During the study, it was observed that none of the clients was encouraged to ask any query to clear their doubts / problems and no efforts were made on the part of providers to know that whether clients understood the information. Lack of communication between provider and patients leads to inadequate gathering of information during consultation - leading to incorrect diagnosis, inadequate treatment and explanation and inadequate understanding on part of client and thus inadequate follow up of instructions.

Conclusions

It was seen that physical facilities and basic facilities were adequate in rural as well urban centers. However, in both the areas the qulity of service delivery process was poor. Of the four child health care services, which were evaluated (DDC, ARI, GM and immunization), two services viz, DDC and ARI were found to be of poor grade. It is necessary to increase the coverage and outreach of child care services to achieve the desired IMR & child mortality rate. However, as this study and other studies in this area show, that the quality of clinical management is poor and there is lack of proper health eduation / information with the clients. This has been a major obstacle in reducing IMR etc. Due to absence of complete information, the clients are unable to make full and proper use of available services and as a result, in spite of availablility of physical infrastructure, no favorable impact of child health care services is seen on the status of child's health.

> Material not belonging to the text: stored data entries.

Definition workspaceContractV8Historical : string :=
  let contract := Replace workspaceContractV7Current (versionField "7") (versionField "8") in
  let contract := Replace contract
    "workspace-write uses Pi's provider-native configured tools, extensions, authentication, and permission behavior; the adapter omits --tools and does not impose an independent workspace boundary"
    "workspace-write selects Pi's built-in read,bash,edit,write tools; provider extensions, authentication, and permission behavior remain provider-owned; the adapter does not impose an independent workspace boundary" in
  Replace contract (quoted "`tools`:`provider-native configured tools`") (quoted "`tools`:`read,bash,edit,write`").

Definition outcomeContractV9 (prior priorVersion : string) : string :=
  let contract := Replace prior (versionField priorVersion) (versionField outcomeEvidenceVersion) in
  let contract := Replace contract
    "unknown telemetry is tolerated while unknown lifecycle events reject"
    "auto_retry_end.success=false reports final retry failure; documented session_info_changed and thinking_level_changed display events carry no completion authority and are ignored; unknown telemetry is tolerated while unknown lifecycle events reject" in
  let contract := Replace contract
    "agent_settled is optional for older native releases and terminal when present"
    "agent_settled is optional for older native releases and terminal when present; agent_settled.aborted=true is a failed run" in
  Replace contract
    "provider error, nonzero exit,"
    "provider error, agent_settled.aborted=true, auto_retry_end.success=false, non-boolean or duplicate aborted or success values, nonzero exit,".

Therefore, there is an imperative need to equip the health providers with the supplement training to promote and ensure accurate identification and management of childhood diseases and strengthening of caretakers as far as counseling skills are concerned. There is also a need to for reviewing training modules to ensure that they are conducive to high level of quality of care and at the same time, it is important not to forget the basics.

References

  1. Lohr K (Ed). Medicare : A Strategy For Quality Assurance, Vol I Washington DC, National Academy Press, 1990.
  2. Donabedian A. Explorations in Quality Assessment and Monitoring, Vol. 1 : The defintion of quality and Approaches to its Assessment. Ann Arbor. Mich, Health Administration Press, 1980.
  3. Gulati N, Sahgal K, Gogia V and Jain BK. Factors Influenicing Immunisation Status Of Urban And Rural Children In New Delhi. Indian Journal of Community Medicine 1990; 15(4) : 180-184.
  4. Aswar NR, Deot PG, Kale KM, Bhawlakar JS, Dhaye VR. Socio-Medical correlates of missed opportunities for Immunisation. Indian J Public Health 1999; 43 (4) : 148-51.
  5. Steerfland PH. Chowdhury AMR, Jimenez R. Quality Of Vaccination Services And Social Demand For Vaccinations In Africa And Asia. Bulletin of World Health Organisation 1999; 77(9): 722-30.
  6. CDD. Health Facility Survey, Child Health Development Report, WHO / CHD / 98.5 1996-97.
  7. Bojalil R, Guiscafre H, Espinosa P. et al. A Clinical Training Unit For Diarrhea And Acute Respiratory Infections. An Intervention For Primary Health Care Physicians In Mexico. Bulletin of World Health Organisation 1999; 77(11): 936-943.
  8. National family health survey, Uttar Pradesh (1999) : Preliminary Report NFHS-2 (1998-99). AC Nielsen Research Services Pvt. Ltd., New Delhi, IIPS, Mumbai.
  9. Gopal Das T. How well trained is the field level Aganwadi Worker in detecting growth retardation and Faltering in the `Under Sixes'? Indian Pediar 1998;25:41-46.
  10. Gopalan C. Use of Growth charts for Promoting Child Nutrition. New Delhi, Nutrition Foundation of India, Special Publication Series 2, 1985, pp 1-12.
  11. CARE. Integrated Nutrition and Health programme, Baseline survey report, Uttar Pradesh. State Institute of Health and Family Welfare Lucknow, Uttar Pradesh, 1997.